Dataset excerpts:
***

Lemma getWeatherByZip_served_witness :
  let response := {| resp_status := 200; resp_data := sample_payload |} in
  let call := getWeatherByZip sample_numberToString online (VStr "10001")
                fresh in
  env_get online (history fresh) (baseURL (this fresh) +:+ "/zip")
    [("zip", VStr "10001")] = Ok response /\
  exists d ts x y,
    call.1 = Ok d /\
    VNum n40_7128 = VNum x /\ VNum n_neg74_006 = VNum y /\
    Location.lat (location d) = VNum x /\
    Location.lon (location d) = VNum y /\
    cache (this call.2)
    = <[coord_key sample_numberToString x y
        := {| data := d; timestamp := ts |}]> (cache (this fresh)).
Proof.
  cbv zeta.
  assert (env_get online (history fresh) (baseURL (this fresh) +:+ "/zip")
            [("zip", VStr "10001")]
          = Ok {| resp_status := 200; resp_data := sample_payload |}) as H
    by reflexivity.
  split; [exact H|].
  exact (getWeatherByZip_served sample_numberToString online _ _ _ H).
Defined.

Lemma lookup_cache_frame_witness :
  let call := run_lookup sample_numberToString online (ByZip (VStr "10001"))
                cached_ten_minutes_ago in
  call = (call.1, call.2) /\
  (exists key, forall k, k <> key ->
                         cache (this call.2) !! k
                         = cache (this cached_ten_minutes_ago) !! k) /\
  (forall k, is_Some (cache (this cached_ten_minutes_ago) !! k) ->
             is_Some (cache (this call.2) !! k)).
Proof.
  cbv zeta.
  assert (run_lookup sample_numberToString online (ByZip (VStr "10001"))
            cached_ten_minutes_ago
          = ((run_lookup sample_numberToString online (ByZip (VStr "10001"))
                cached_ten_minutes_ago).1,
             (run_lookup sample_numberToString online (ByZip (VStr "10001"))
                cached_ten_minutes_ago).2)) as H
    by reflexivity.
  split; [exact H|].
  exact (lookup_cache_frame sample_numberToString online _ _ _ _ H).
Defined.

Lemma coord_key_injective_witness :
  has_two_decimals n40_7128 = true /\ has_two_decimals n_neg74_006 = true /\
  has_two_decimals n40_712 = true /\ has_two_decimals n_neg74_0099 = true /\
  coord_key sample_numberToString n40_7128 n_neg74_006
  = coord_key sample_numberToString n40_712 n_neg74_0099 /\
  round2 n40_7128 = round2 n40_712 /\
  round2 n_neg74_006 = round2 n_neg74_0099.
Proof.
  assert (has_two_decimals n40_7128 = true) as H1 by (vm_compute; reflexivity).
  assert (has_two_decimals n_neg74_006 = true) as H2
    by (vm_compute; reflexivity).
  assert (has_two_decimals n40_712 = true) as H3 by (vm_compute; reflexivity).
  assert (has_two_decimals n_neg74_0099 = true) as H4
    by (vm_compute; reflexivity).
  assert (coord_key sample_numberToString n40_7128 n_neg74_006
          = coord_key sample_numberToString n40_712 n_neg74_0099) as H5
    by (vm_compute; reflexivity).
  repeat (split; [assumption|]).
  exact (coord_key_injective sample_numberToString _ _ _ _ H1 H2 H3 H4 H5).
Defined.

***

# ABOUT THIS EXERCISE
Your reply should be an exact copy of every line from the line with "n_neg74_0099) as H5" through the final line of the data, and nothing more.

# SOLUTION TO THE PROBLEM
          = coord_key sample_numberToString n40_712 n_neg74_0099) as H5
    by (vm_compute; reflexivity).
  repeat (split; [assumption|]).
  exact (coord_key_injective sample_numberToString _ _ _ _ H1 H2 H3 H4 H5).
Defined.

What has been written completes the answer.